Working as a controls systems integrator has its benefits - a fair amount of travel, exposure to lots of different industries, the ability to pick up the occasional cool story - when I meet someone new, one of the most common questions I hear is "Controls Engineer, huh? How'd you get that job?" The answer I give is, I admit, a bit cryptic: "I was a Television Engineer for ABC Networks in New York." That leads into its own story, which I'll try not to make too boring (and I'll bring it back to Unitronics territory at the end):

You've all seen a TV Camera with a red light on the front, right? Well, did you ever stop to think how that red light knows when to turn on? Back in 1985, our engineering group at ABC was presented with a problem - we were installing a new little TV studio which would allow us to feed different programming and commercials to different sections of the nationwide ABC network. This meant that for the first time, more than one studio could be "On The Air" to network at once, and the red lights on dozens of cameras and hundreds of TV monitors would need to react accordingly. (Today, that's one _small_ truck worth of gear...)

The technology we used to turn those red lights on was bank after bank of slide-matrix switches - all set up by hand for each show, and all physically wired to the various devices, which all had to have compatible voltage levels (or have frames of interposing relays). Our quick calculation of the number of those switches required to get the red lights to do what we now needed them to do pointed out that the matrix switches would take up all the room we had reserved for the actual TV monitors, plus another rack or two. Time to look for another answer, as finding a bigger room wasn't an option.
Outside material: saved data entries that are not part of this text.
(** C9: The memory a peer can claim is bounded.  Whatever datagrams arrive
    (forged, malformed, overlapping, out of order, contradicting each other),
    the stream data held for the application, summed over all streams, never
    exceeds [initial_max_data], and on each stream it never exceeds the limit
    that stream was opened with; what is charged to the connection window is
    exactly the high-water marks of the streams seen so far; and it stays
    within the window that was advertised. *)
Theorem receive_memory_bounded t dc cs ss tp c0 es c :
  limits_ok tp -> initial_max_data tp * (1 + Z.of_nat (timers es)) < 2 ^ 63 -> Forall (arrives_ok bytes_ok) es ->
  new_connection clock t dc cs ss tp = Some c0 -> run_events clock es c0 = Some c ->
  held_sum (streams_ c) <= initial_max_data tp /\
  (forall sid s, find_stream sid c = Some s -> buffered (recv s) <= recv_limit (recv s) - recv_read_offset (recv s)) /\
  conn_recv_total_ c = retired_recv_consumed_ c + high_sum (streams_ c) /\
  conn_recv_total_ c <= conn_recv_max_data_ c.
Proof.
  intros HL HB Ha Hn Hr. rewrite Z.mul_add_distr_l, Z.mul_1_r in HB. assert (HL' : limits_ok (finalize_tp tp dc ss)) by exact HL.
  destruct (run_events_flow _ es _ c0 c HL' HB Ha Hr (new_connection_flow _ _ _ _ _ _ HL Hn)) as [H1 H2 H3 H4 H5 H6 H7].
  pose proof (held_sum_bound _ H3) as Hh. change (initial_max_data (finalize_tp tp dc ss)) with (initial_max_data tp) in *.
  split; [lia|]. split; [|split; [done|lia]]. intros sid s Ef. pose proof (find_sane _ _ _ H3 Ef) as Hs.
  pose proof (sane_buffered _ Hs). pose proof (sane_bounds _ Hs). lia.
Qed.
End Flow.

(** ** Example *)

(** A TLS engine with the same secrets in both directions: a connection with
    it can stand for the peer of another. *)
Definition mirror_tls : Tls nat := {|
  tls_advance := S;
  tls_established n := (2 <=? n)%nat;
  deliver_crypto lvl d n := n;
  out_crypto lvl n := [];
  clear_out_crypto lvl n := n;
  read_secret lvl n := if (n =? 0)%nat then [] else [1; 2; 3];
  write_secret lvl n := if (n =? 0)%nat then [] else [1; 2; 3];
  negotiated_aead n := Aes128Gcm;
  peer_transport_params n := demo_peer |}.

(** The packets of a peer that writes five bytes to stream 0. *)
Definition peer_wire : list bytes :=
  default [] (c0 ← @new_connection nat toy_lib demo_clock 0%nat [9; 9] [7; 7; 7] [8; 8] demo_tp;
    c ← @run_events nat mirror_tls toy_lib demo_clock [EvTimer; EvTimer; EvValidated; EvWrite 0 [10; 11; 12; 13; 14] true; EvSend LApplication] c0;
    Some (wire c)).

Definition peer_events : list Event := [EvTimer; EvTimer] ++ (EvDatagram <$> peer_wire).

Definition mirror_accounts (c : Conn (T := nat)) : option (Z * Z * Z) := Some (held_sum (streams_ c), conn_recv_total_ c, conn_recv_max_data_ c).

Lemma peer_runs : exists c0 c, @new_connection nat toy_lib demo_clock 0%nat [9; 9] [8; 8] [7; 7; 7] demo_tp = Some c0 /\
  @run_events nat mirror_tls toy_lib demo_clock peer_events c0 = Some c /\ mirror_accounts c = Some (5, 5, 1000).
Proof.
  assert (E : (c0 ← @new_connection nat toy_lib demo_clock 0%nat [9; 9] [8; 8] [7; 7; 7] demo_tp;
    c ← @run_events nat mirror_tls toy_lib demo_clock peer_events c0; mirror_accounts c) = Some (5, 5, 1000)) by (vm_compute; reflexivity).
  apply bind_Some in E as (c0 & E0 & E). apply bind_Some in E as (c & E1 & E2). exists c0, c. split; [exact E0|]. split; [exact E1|exact E2].
Qed.

Lemma peer_wire_bytes : Forall (arrives_ok bytes_ok) peer_events.
Proof.
  assert (E : peer_events = [EvTimer; EvTimer; EvDatagram [72; 7; 7; 7; 0; 5; 10; 11; 11; 0; 5; 10; 11; 12; 13; 14; 30; 90; 90; 90; 90; 90; 90; 90; 90; 90; 90; 90; 90; 90; 90; 90; 90]])
    by (vm_compute; reflexivity).
  rewrite E. apply Forall_cons; split; [exact I|]. apply Forall_cons; split; [exact I|]. apply Forall_singleton. unfold arrives_ok, bytes_ok. refine (bool_decide_unpack _ _). vm_compute. exact I.
Qed.

Lemma receive_memory_bounded_witness : exists c, mirror_accounts c = Some (5, 5, 1000) /\
  held_sum (streams_ c) <= 1000 /\ conn_recv_total_ c <= conn_recv_max_data_ c.
Proof.
  destruct peer_runs as (c0 & c & E0 & E1 & E2). exists c. split; [exact E2|].
  destruct (@receive_memory_bounded nat mirror_tls toy_lib toy_lib_laws demo_clock 0%nat [9; 9] [8; 8] [7; 7; 7] demo_tp c0 peer_events c) as (H1 & _ & _ & H4).
  - vm_compute. intuition discriminate.
  - vm_compute. reflexivity.
  - exact peer_wire_bytes.
  - exact E0.
  - exact E1.
  - split; [exact H1|exact H4].
Defined.
(** What each operation of the listener does, with [ps] the peers heard. *)
Definition good (ps : list PeerAddr) (l l' : Listener (T := T)) : Prop :=
  listener_ok l -> heard ps l -> listener_ok l' /\ heard ps l' /\ later l l'.

Global Instance good_preorder ps : PreOrder (good ps).
Proof.
  split; [by intros l H1 H2|]. intros l1 l2 l3 H12 H23 H1 H2. destruct (H12 H1 H2) as (A & B & C). destruct (H23 A B) as (D & E & F). by split_and!; [..|etrans].
Qed.

(** Writing back an existing connection. *)
Lemma put_back_good ps k st0 st c l : bm_find k (connections_ l) = Some st0 -> evolves (conn st0) c ->
  (state_ (conn st0) <> Handshaking -> last_peer st = last_peer st0) -> last_peer st ∈ ps -> good ps l (put_back k st c l).
Proof.
  intros Ef Hev Hp Hin [H1 H2 H3] [H4 H5]. unfold put_back. set (st' := mkConnState _ _ _). assert (Hk : keeps st0 st') by by apply evolves_keeps.
  split_and!; split; cbn.
  - by apply bm_sorted_insert.
  - intros j sj. rewrite bm_find_insert. case_decide as Ej; [|apply H2]. intros [= <-]. subst j. split; [|done]. destruct (H2 _ _ Ef) as [<- _].
    pose proof (ev_ident _ _ Hev) as Ei. unfold ident in Ei. cbn. congruence.
  - intros d j Ed. apply H3 in Ed. rewrite bm_find_insert. by case_decide.
  - apply Forall_app. split; [done|]. apply Forall_fmap, Forall_forall. by intros.
  - intros j sj. rewrite bm_find_insert. case_decide as Ej; [|apply H5]. by intros [= <-].
  - intros j sj Ej. rewrite bm_find_insert. case_decide as Ek; [|by exists sj]. subst j. rewrite Ef in Ej. injection Ej as <-. by exists st'.
  - by eexists.
Qed.
Lemma demo_request_ok : request_ok demo_request demo_tail.
Proof.
  split; [..|vm_compute; done].
  - repeat constructor; vm_compute; done.
  - repeat constructor; vm_compute; intros H; repeat (inversion H as [|? ? ? H']; subst; clear H; rename H' into H).
  - vm_compute. done.
  - repeat constructor; vm_compute; done.
  - done.
Qed.

Lemma h3_request_delivered_witness : exists c1 c2 h', for_each (@serve nat demo_tls demo_app 0) [c1; c2] (demo_server, c1) = Some h' /\
  calls h'.1 = [(0, demo_request)].
Proof.
  assert (E : (c ← demo_conn; Some ((read_stream 0 (demo_first c)).1, (read_stream 0 (demo_second c)).1)) =
    Some ((take 7 demo_image, false), (drop 7 demo_image, true))) by (vm_compute; reflexivity).
  apply bind_Some in E as (c & _ & E). apply (inj Some), pair_equal_spec in E as [E1 E2].
  assert (Ew : exists w, demo_app [] demo_request ≫= encode_response = Some w) by (eexists; vm_compute; reflexivity). destruct Ew as [w Ew].
  destruct (@h3_request_delivered nat demo_tls demo_app 0 demo_server (demo_first c) demo_request demo_tail [take 7 demo_image] (drop 7 demo_image)
    [demo_first c] (demo_second c) w) as (h' & Eh & Hc); [done|done|exact demo_request_ok|vm_compute; repeat constructor; done| | |exact E2|exact Ew|].
  - vm_compute. reflexivity.
  - cbn [fmap list_fmap]. by rewrite E1.
  - exists (demo_first c), (demo_second c). eexists. split; [exact Eh|exact Hc].
Defined.
(** The HTTP/3 service answers one event late.  [handle_datagram] feeds
    the datagram to the listener, runs the timers and only then lets the
    HTTP/3 servers run; the pump succeeds, but nothing it writes is sent
    before the call returns: what has been sent then is what the listener
    had sent before the pump. *)
Theorem h3_response_waits peer dg s l1 l : listener_ok (listener_ s) -> servers_ok s ->
  Listener.on_datagram clock tls_new fuel peer dg (listener_ s) = Some l1 -> Listener.on_timer clock fuel l1 = Some l ->
  (forall k st, bm_find k (connections_ l) = Some st -> chunks_bytes (conn st)) ->
  exists s', handle_datagram on_request clock tls_new fuel peer dg s = Some s' /\ servers_ok s' /\ sent (listener_ s') = sent l.
Proof.
  intros Hok Hs E1 E2 Hc. unfold handle_datagram, pump_all. rewrite E1. cbn [mbind option_bind listener_]. rewrite E2. cbn [mbind option_bind servers_].
  set (ps := peer :: (sent (listener_ s)).*1 ++ ((fun e => last_peer e.2) <$> connections_ (listener_ s))).
  assert (Hh : heard ps (listener_ s)).
  { split; [apply Forall_forall; intros e He; right; apply elem_of_app; left; by apply list_elem_of_fmap_2|].
    intros k st E. right. apply elem_of_app. right. apply list_elem_of_fmap. exists (k, st). split; [done|]. by apply bm_find_elem. }
  destruct (on_datagram_good clock tls_new fuel ps peer dg _ _ ltac:(left) E1 Hok Hh) as (Hok1 & Hh1 & _).
  destruct (on_timer_good clock fuel ps _ _ E2 Hok1 Hh1) as (Hok2 & _ & _).
  apply (pump_connections (connections_ l) (mkService l (servers_ s))); [apply Hok2|done|]. intros k st Hin. apply bm_elem_find in Hin; [|apply Hok2].
  split; [done|]. split; [by eapply Hc|]. by destruct (lo_conns _ Hok2 k st Hin).
Qed.
End Safety.

(** ** Witnesses *)

Lemma demo_answers log r : #(rq_body r) <= kMaxRequestBodyBytes -> is_Some (demo_app log r ≫= encode_response).
Proof.
  intros H. unfold encode_response, demo_app. cbn [mbind option_bind rs_body].
  destruct (encode_h3_frame [] (H3Headers (qpack_encode (response_headers (mkH3Response 200 [] (rq_body r))) []))) as [w|] eqn:E; [|by vm_compute in E].
  cbn [mbind option_bind]. case_match; [by eexists|]. rewrite encode_h3_ok; [by eexists|]. cbn [h3_wf]. unfold varint_ok, kMaxRequestBodyBytes in *. change kMax with (2 ^ 62 - 1). lia.
Qed.

(** The streams of a fresh connection. *)
Lemma no_streams_bytes {T} (c : Conn (T := T)) : streams_ c = [] -> chunks_bytes c.
Proof. intros E id s. unfold find_stream. by rewrite E. Qed.

Lemma chunks_listed {T} (c : Conn (T := T)) l : (fun e => recv_chunks (recv e.2)) <$> streams_ c = l -> Forall (Forall (fun ck => bytes_ok ck.2)) l -> chunks_bytes c.
Proof.
  intros <- H id s E. unfold find_stream in E. apply find_elem in E. apply (proj1 (Forall_forall _ _) H). apply list_elem_of_fmap. by exists (id, s).
Qed.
One of our engineers happened to be looking through a trade magazine and saw a new device from Mitsubishi - a "Programmable Logic Controller", or "PLC". It could have hundreds of inputs, and hundreds of outputs, and had a CPU which could read in the inputs and control the outputs. This would allow us to replace seven or eight racks full of matrix switches with a frame which could mount under a console, and be controlled by that new thing which I was one of the department experts on - a "Personal Computer" (this was just before that mainframe company got into the PC business.) We could also save patterns to floppy disk and load them back up, saving many hours of setting up and checking out the tally light configurations.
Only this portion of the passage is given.